1. The problem statement, all variables and given/known data In the circuit the emf is 150V connected across a resistance network. Each resistor has a value of 10 ohms. What is the current through R2? 2. Relevant equations R=V/I 3. The attempt at a solution I found that the resistance of R2 and R3 because they're in a series is 20 ohms. And because R1 is parallel to R2 and R3 i found the resistance to be 6.67 ohms. So the total resistance of the circuit would be 16.67 ohms including R4. And then I found that the total current drawn from the emf would be 8.998A. Now I'm just not sure how to isolate R2's current.
using the resistivity of R2 and R3 i multiplied it by the total current to find the potential drop and subtracted it from the emf voltage
But the total current doesn't go through R2 and R3. (If it did, then you'd already have your answer!) But it does go through R4.

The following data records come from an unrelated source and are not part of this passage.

(** [jsonify(task)] for one stored dict, and [jsonify(tasks)] for the list. *)
Definition jsonify_task (t : Task.t) : json :=
  JObj {[ "id" := JInt (Task.id t);
          "task" := Task.task t;
          "completed" := Task.completed t ]}.

Definition jsonify_tasks (tasks : list Task.t) : json :=
  JArr (jsonify_task <$> tasks).

(** What a view function hands back to Flask: a body with a status code, or
    an exception that escapes the handler. *)
Record response : Type := Response { body : json; status : Z }.

Inductive outcome : Type :=
  | Return (r : response)
  | Raise (e : py_error).

(** A handler takes the store and gives back its outcome together with the
    store it leaves behind. *)
Definition handler : Type := list Task.t -> outcome * list Task.t.

(** ** The three view functions *)

(** [GET /tasks]; a bare [jsonify(...)] return value is sent with 200. *)
Definition get_tasks : handler := fun tasks =>
  (Return (Response (jsonify_tasks tasks) 200), tasks).

(** [POST /tasks].  The dict literal is evaluated before [tasks.append], so
    a failing [data['task']] leaves the list as it was. *)
Definition add_task (data : json) : handler := fun tasks =>
  match py_getitem data "task" with
  | inl e => (Raise e, tasks)
  | inr v =>
      let task := Task.mk (len tasks + 1) v (JBool false) in
      (Return (Response (jsonify_task task) 201), tasks ++ [task])
  end.

(** [PUT /tasks/<int:task_id>].  The [for] loop walks the list from the
    front and returns from inside its body at the first dict whose ['id']
    equals [task_id]; falling off the end gives the 404 answer. *)
Definition not_found : json := JObj {[ "error" := JStr "Task not found" ]}.

Fixpoint update_task (task_id : Z) (data : json) (tasks : list Task.t)
  : outcome * list Task.t :=
  match tasks with
  | [] => (Return (Response not_found 404), [])
  | task :: rest =>
      if decide (Task.id task = task_id) then
        match py_get data "completed" (Task.completed task) with
        | inl e => (Raise e, task :: rest)
        | inr c =>
            let task' := Task.mk (Task.id task) (Task.task task) c in
            (Return (Response (jsonify_task task') 200), task' :: rest)
        end
      else
        let '(out, rest') := update_task task_id data rest in
        (out, task :: rest')
  end.

(** ** Requests and runs of the service *)

(** The three routes, each request carrying what its view function reads:
    the path parameter and the parsed body. *)
Inductive request : Type :=
  | GET_tasks
  | POST_tasks (data : json)
  | PUT_tasks (task_id : Z) (data : json).

Definition dispatch (req : request) : handler :=
  match req with
  | GET_tasks => get_tasks
  | POST_tasks data => add_task data
  | PUT_tasks task_id data => update_task task_id data
  end.

(** The store after serving a list of requests one after the other. *)
Definition serve (reqs : list request) (tasks : list Task.t) : list Task.t :=
  fold_left (fun s req => (dispatch req s).2) reqs tasks.

(** [tasks = []] at import time, then any number of creates and updates. *)
Inductive reachable : list Task.t -> Prop :=
  | reachable_init : reachable []
  | reachable_add data s :
      reachable s -> reachable (add_task data s).2
  | reachable_update task_id data s :
      reachable s -> reachable (update_task task_id data s).2.

(** ** Vocabulary for the statements *)

(** The field of a body, when the body is an object. *)
Definition field (data : json) (key : string) : option json :=
  match data with
  | JObj fields => fields !! key
  | _ => None
  end.

(** Position and value of the first stored dict with a given ['id']. *)
Definition first_match (task_id : Z) (tasks : list Task.t)
  : option (nat * Task.t) :=
  list_find (fun t => Task.id t = task_id) tasks.

(** The two fields of a stored dict that no handler assigns to. *)
Definition identity (t : Task.t) : Z * json := (Task.id t, Task.task t).

(** The two bodies a client sends: [{"task": v}] and [{"completed": c}]. *)
Definition task_body (v : json) : json := JObj {[ "task" := v ]}.
Definition completed_body (c : json) : json := JObj {[ "completed" := c ]}.

(** The task at position [i] (counted from 0) has id [i + 1]. *)
Definition numbered (tasks : list Task.t) : Prop :=
  forall (i : nat) t, tasks !! i = Some t -> Task.id t = Z.of_nat i + 1.

(** [t] sits at position [i] and no dict before it has its ['id']: the loop
    of [update_task] stops there. *)
Definition first_at (i : nat) (t : Task.t) (tasks : list Task.t) : Prop :=
  tasks !! i = Some t /\
  forall (j : nat) u,
    tasks !! j = Some u -> (j < i)%nat -> Task.id u <> Task.id t.

(** The value a request gets stored as the ['task'] of a new dict: the
    ['task'] field of the body of a create, nothing for any other request
    and for a create whose lookup fails. *)
Definition posted (req : request) : option json :=
  match req with
  | POST_tasks data => field data "task"
  | _ => None
  end.

(** ** Basic facts about the handlers *)

Lemma py_getitem_inr data key v :
  py_getitem data key = inr v <-> field data key = Some v.
Proof.
  destruct data; simpl; try (split; discriminate).
  destruct (fields !! key); split; congruence.
Qed.

Lemma serve_cons req reqs tasks :
  serve (req :: reqs) tasks = serve reqs (dispatch req tasks).2.
Proof. done. Qed.

Lemma add_task_some data v tasks :
  field data "task" = Some v ->
  add_task data tasks
  = (Return (Response
               (jsonify_task (Task.mk (len tasks + 1) v (JBool false))) 201),
     tasks ++ [Task.mk (len tasks + 1) v (JBool false)]).
Proof.
  intros Hv. apply py_getitem_inr in Hv. unfold add_task. by rewrite Hv.
Qed.

Lemma len_app tasks t : len (tasks ++ [t]) = len tasks + 1.
Proof. unfold len. rewrite length_app. simpl. lia. Qed.

Section update_task_facts.
Variables (task_id : Z) (data : json).

(** Falling off the end of the loop. *)
Lemma update_task_miss tasks :
  Forall (fun t => Task.id t <> task_id) tasks ->
  update_task task_id data tasks = (Return (Response not_found 404), tasks).
Proof.
  induction 1 as [|t rest Hne _ IH]; simpl; [done|].
  rewrite decide_False by done. by rewrite IH.
Qed.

So the current through R4 would be the sum of the current through R1, R2 and R3? So could i just divide the current of 8.998 into 2? So that R1 will have a current of 4.499 and then divide 4.499 into 2 again so that R2 and R3 will have a current of 2.2495 each?
The total current flows through R4, which is the sum of the currents through the two parallel branches (R1 and R2+R3). Note that R2 and R3 are in series, thus the same current passes through each. Find the voltage drop across R4, then use that to find the voltage across the R2+R3 branch.
Okay, so for R4 I get a voltage drop of 89.98 so voltage across R2+R3 would be 60.02? And then if i divide that by the total resistivity of R2+R3 i get 3.001, and since there's two i find that each resister will have 1.5 resistance?
Right. (Actually, if you used more digits in your calculation you'd get 60 V.) Right. 3 A passes through the R2+R3 branch. No. Those two resistors are in series, so they each get the full current through the branch.
Oh i see so because they're in a series they each have 3 going through them, but the current coming out at the end is still 3?